→ **Exercise requirements**: Look through the data below and extract, unchanged, the lines from the one that contains "specialize (Heq z)." to the one that contains "(** [a.cmp(b).then_with(..)]. *)", both included.

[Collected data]
-- -- --
(* ===== verification/_CoqProject ===== *)
-Q . S2P
Prelude.v
Worklist.v
Kahn.v
Path.v
Ids.v
Position.v
Doc.v
DocPath.v
DocList.v
DocMerge.v
Errors.v
Crypto.v
Permission.v
AuthTypes.v
AuthSettings.v
Entry.v
Backend.v
Traversal.v
Reachability.v
Validation.v
CrdtCache.v
StoreTips.v
MergeBase.v
BackendSteps.v
Verify.v
VerifyCases.v
IdsAdded.v
Frontier.v
InstanceOps.v
WireCodec.v
Transaction.v
StoreState.v
Stores.v
Commit.v
TxFrame.v
CommitSpec.v
CommitVerdict.v
Lifecycle.v
Settings.v
SyncWalk.v
SyncAuth.v
Table.v
Node.v
Room.v
StoreView.v
Peers.v
UserSync.v
Bootstrap.v
SyncHandler.v
SyncTransport.v
SyncClient.v
SyncEngine.v
SyncExchange.v
SyncRetry.v
SyncFlow.v
UserKeys.v
UserDirectory.v
Session.v
(** Deduplicating a list sorted by a partial order leaves it strictly sorted. *)
Lemma dedup_sorted {A} `{EqDecision A} (R : relation A) `{!PartialOrder R} l :
  Sorted R l -> StronglySorted (strict R) (dedup l).
Proof.
  intros Hs%(Sorted_StronglySorted R). induction Hs as [|x l Hl IH Hx]; simpl; [constructor|].
  assert (Forall (R x) (dedup l)) as Hx'.
  { apply Forall_forall. intros y Hy. rewrite elem_of_dedup in Hy. rewrite Forall_forall in Hx. by apply Hx. }
  destruct (dedup l) as [|y ys]; [by repeat constructor|].
  case_decide as Hne; [done|]. constructor; [done|].
  inversion IH as [|?? _ Hy]; subst. rewrite Forall_forall in *. intros z Hz.
  split; [by apply Hx'|]. intros Hzx.
  assert (R x y) as Hxy by (apply Hx'; set_solver).
  apply elem_of_cons in Hz as [->|Hz]; [by apply Hne, (anti_symm R)|].
  destruct (Hy z Hz) as [Hyz Hnzy]. apply Hnzy. by trans x.
Qed.

(** Two strictly sorted lists with the same elements are equal. *)
Lemma strict_sorted_ext {A} (R : relation A) `{!PartialOrder R} l1 l2 :
  StronglySorted (strict R) l1 -> StronglySorted (strict R) l2 ->
  (forall x, x ∈ l1 <-> x ∈ l2) -> l1 = l2.
Proof.
  intros H1. revert l2. induction H1 as [|x l1 Hl1 IH Hx]; intros l2 H2 Heq.
  - destruct l2 as [|y ?]; [done|]. specialize (Heq y). set_solver.
  - destruct H2 as [|y l2 Hl2 Hy]; [specialize (Heq x); set_solver|].
    rewrite Forall_forall in Hx, Hy.
    assert (x = y) as ->.
    { assert (x ∈ y :: l2) as Hxy by (apply Heq; set_solver).
      assert (y ∈ x :: l1) as Hyx by (apply Heq; set_solver).
      apply elem_of_cons in Hxy as [->|Hxy]; [done|].
      apply elem_of_cons in Hyx as [->|Hyx]; [done|].
      destruct (Hx _ Hyx) as [_ []]. by destruct (Hy _ Hxy). }
    f_equal. apply IH; [done|]. intros z.
    assert (z ∈ l1 -> z <> y) by (intros Hz ->; by destruct (Hx _ Hz) as [? []]).
    assert (z ∈ l2 -> z <> y) by (intros Hz ->; by destruct (Hy _ Hz) as [? []]).
    specialize (Heq z). rewrite !elem_of_cons in Heq. naive_solver.
Qed.
(** ** Total orders given by a comparison function ([Ord]) *)

Class TotalCmp {A : Type} (cmp : A -> A -> comparison) : Prop := {
  cmp_eq a b : cmp a b = Eq <-> a = b;
  cmp_antisym a b : cmp b a = CompOpp (cmp a b);
  cmp_lt_trans a b c : cmp a b = Lt -> cmp b c = Lt -> cmp a c = Lt;
}.

Arguments cmp_eq {A} cmp {_} a b.
Arguments cmp_antisym {A} cmp {_} a b.
Arguments cmp_lt_trans {A} cmp {_} a b c _ _.

Definition cmp_leb {A} (cmp : A -> A -> comparison) (a b : A) : bool :=
  match cmp a b with Gt => false | _ => true end.

(** [a.cmp(b).then_with(..)]. *)
Definition cmp_then (c1 c2 : comparison) : comparison :=
  match c1 with Eq => c2 | _ => c1 end.

(** The first component decides, then the second ([Ord] of a pair). *)
Definition cmp_pair {A B} (cmpA : A -> A -> comparison) (cmpB : B -> B -> comparison)
    (x y : A * B) : comparison :=
  cmp_then (cmpA x.1 y.1) (cmpB x.2 y.2).

Section cmp.
Context {A : Type} (cmp : A -> A -> comparison) `{!TotalCmp cmp}.

Lemma cmp_refl a : cmp a a = Eq.
Proof. by apply (cmp_eq cmp). Qed.

Lemma cmp_leb_total a b : cmp_leb cmp a b = true \/ cmp_leb cmp b a = true.
Proof. unfold cmp_leb. rewrite (cmp_antisym cmp a b). destruct (cmp a b); auto. Qed.

Lemma cmp_leb_iff a b : cmp_leb cmp a b = true <-> cmp a b = Lt \/ a = b.
Proof.
  unfold cmp_leb. destruct (cmp a b) eqn:E.
  - apply (cmp_eq cmp) in E. naive_solver.
  - naive_solver.
  - split; [done|]. intros [?| ->]; [done|]. by rewrite cmp_refl in E.
Qed.

#[export] Instance cmp_leb_order : PartialOrder (fun a b => cmp_leb cmp a b = true).
Proof.
  split; [split|].
  - intros a. apply cmp_leb_iff. by right.
  - intros a b c. rewrite !cmp_leb_iff.
    intros [Hab| ->] [Hbc| ->]; [left; by eapply (cmp_lt_trans cmp)|by auto..].
  - intros a b. rewrite !cmp_leb_iff. intros [Hab|?] [Hba|?]; [|by subst..].
    rewrite (cmp_antisym cmp), Hab in Hba. done.
Qed.

Lemma cmp_leb_strict a b : strict (fun a b => cmp_leb cmp a b = true) a b <-> cmp a b = Lt.
Proof.
  unfold strict. rewrite !cmp_leb_iff, (cmp_antisym cmp a b). split.
  - intros [[?| ->] Hn]; [done|]. destruct Hn. by right.
  - intros Hlt. rewrite Hlt. split; [by left|]. intros [?| ->]; [done|]. by rewrite cmp_refl in Hlt.
Qed.

(** Sorting and deduplicating is the canonical form of a set. *)
Definition sort_dedup `{!EqDecision A} (l : list A) : list A := dedup (sort_by (cmp_leb cmp) l).

Lemma elem_of_sort_dedup `{!EqDecision A} x l : x ∈ sort_dedup l <-> x ∈ l.
Proof. unfold sort_dedup. by rewrite elem_of_dedup, elem_of_sort_by. Qed.

Lemma sort_dedup_sorted `{!EqDecision A} l :
  StronglySorted (fun a b => cmp a b = Lt) (sort_dedup l).
Proof.
  assert (StronglySorted (strict (fun a b => cmp_leb cmp a b = true)) (sort_dedup l)) as H.
  { apply dedup_sorted; [apply _|]. apply sort_by_sorted, cmp_leb_total. }
  induction H as [|x l' _ IH Hx]; constructor; [done|].
  eapply Forall_impl; [done|]. intros y. by rewrite cmp_leb_strict.
Qed.

Lemma sort_dedup_NoDup `{!EqDecision A} l : NoDup (sort_dedup l).
Proof.
  pose proof (sort_dedup_sorted l) as H. induction H as [|x l' _ IH Hx]; constructor; [|done].
  rewrite Forall_forall in Hx. intros Hin%Hx. by rewrite cmp_refl in Hin.
Qed.

Lemma cmp_sorted_ext l1 l2 :
  StronglySorted (fun a b => cmp a b = Lt) l1 -> StronglySorted (fun a b => cmp a b = Lt) l2 ->
  (forall x, x ∈ l1 <-> x ∈ l2) -> l1 = l2.
Proof.
  assert (forall l, StronglySorted (fun a b => cmp a b = Lt) l ->
    StronglySorted (strict (fun a b => cmp_leb cmp a b = true)) l) as Hs.
  { intros l H. induction H as [|x l' _ IH Hx]; constructor; [done|].
    eapply Forall_impl; [done|]. intros y. by rewrite cmp_leb_strict. }
  intros H1 H2. apply (strict_sorted_ext (fun a b => cmp_leb cmp a b = true)); by apply Hs.
Qed.

Lemma sort_dedup_ext `{!EqDecision A} l1 l2 :
  sort_dedup l1 = sort_dedup l2 <-> forall x, x ∈ l1 <-> x ∈ l2.
Proof.
  split.
  - intros H x. by rewrite <- elem_of_sort_dedup, H, elem_of_sort_dedup.
  - intros H. apply cmp_sorted_ext; [by apply sort_dedup_sorted..|].
    intros x. by rewrite !elem_of_sort_dedup.
Qed.

Lemma sort_dedup_id `{!EqDecision A} l :
  StronglySorted (fun a b => cmp a b = Lt) l -> sort_dedup l = l.
Proof.
  intros Hl. apply cmp_sorted_ext; [by apply sort_dedup_sorted|done|].
  intros x. apply elem_of_sort_dedup.
Qed.
End cmp.

#[export] Instance Z_compare_total : TotalCmp Z.compare.
Proof.
  split; [apply Z.compare_eq_iff|intros; apply Z.compare_antisym|].
  intros a b c. rewrite !Z.compare_lt_iff. lia.
Qed.

#[export] Instance Nat_compare_total : TotalCmp Nat.compare.
Proof.
  split; [apply Nat.compare_eq_iff|intros; apply Nat.compare_antisym|].
  intros a b c. rewrite !Nat.compare_lt_iff. lia.
Qed.

#[export] Instance cmp_pair_total {A B} (cA : A -> A -> comparison) (cB : B -> B -> comparison)
  `{!TotalCmp cA, !TotalCmp cB} : TotalCmp (cmp_pair cA cB).
Proof.
  unfold cmp_pair, cmp_then. split.
  - intros [a b] [a' b']. simpl. destruct (cA a a') eqn:E.
    + apply (cmp_eq cA) in E as ->. rewrite (cmp_eq cB). naive_solver.
    + split; [done|]. intros [= -> ->]. by rewrite (cmp_refl cA) in E.
    + split; [done|]. intros [= -> ->]. by rewrite (cmp_refl cA) in E.
  - intros [a b] [a' b']. simpl. rewrite (cmp_antisym cA a a'), (cmp_antisym cB b b').
    by destruct (cA a a').
  - intros [a b] [a' b'] [a'' b'']. simpl.
    destruct (cA a a') eqn:E1, (cA a' a'') eqn:E2; try done.
    + apply (cmp_eq cA) in E1 as ->, E2 as ->. rewrite (cmp_refl cA). apply (cmp_lt_trans cB).
    + apply (cmp_eq cA) in E1 as ->. by rewrite E2.
    + apply (cmp_eq cA) in E2 as ->. by rewrite E1.
    + by rewrite (cmp_lt_trans cA _ _ _ E1 E2).
Qed.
-- -- --
→ **Result for this task**:
    specialize (Heq z). rewrite !elem_of_cons in Heq. naive_solver.
Qed.
(** ** Total orders given by a comparison function ([Ord]) *)

Class TotalCmp {A : Type} (cmp : A -> A -> comparison) : Prop := {
  cmp_eq a b : cmp a b = Eq <-> a = b;
  cmp_antisym a b : cmp b a = CompOpp (cmp a b);
  cmp_lt_trans a b c : cmp a b = Lt -> cmp b c = Lt -> cmp a c = Lt;
}.

Arguments cmp_eq {A} cmp {_} a b.
Arguments cmp_antisym {A} cmp {_} a b.
Arguments cmp_lt_trans {A} cmp {_} a b c _ _.

Definition cmp_leb {A} (cmp : A -> A -> comparison) (a b : A) : bool :=
  match cmp a b with Gt => false | _ => true end.

(** [a.cmp(b).then_with(..)]. *)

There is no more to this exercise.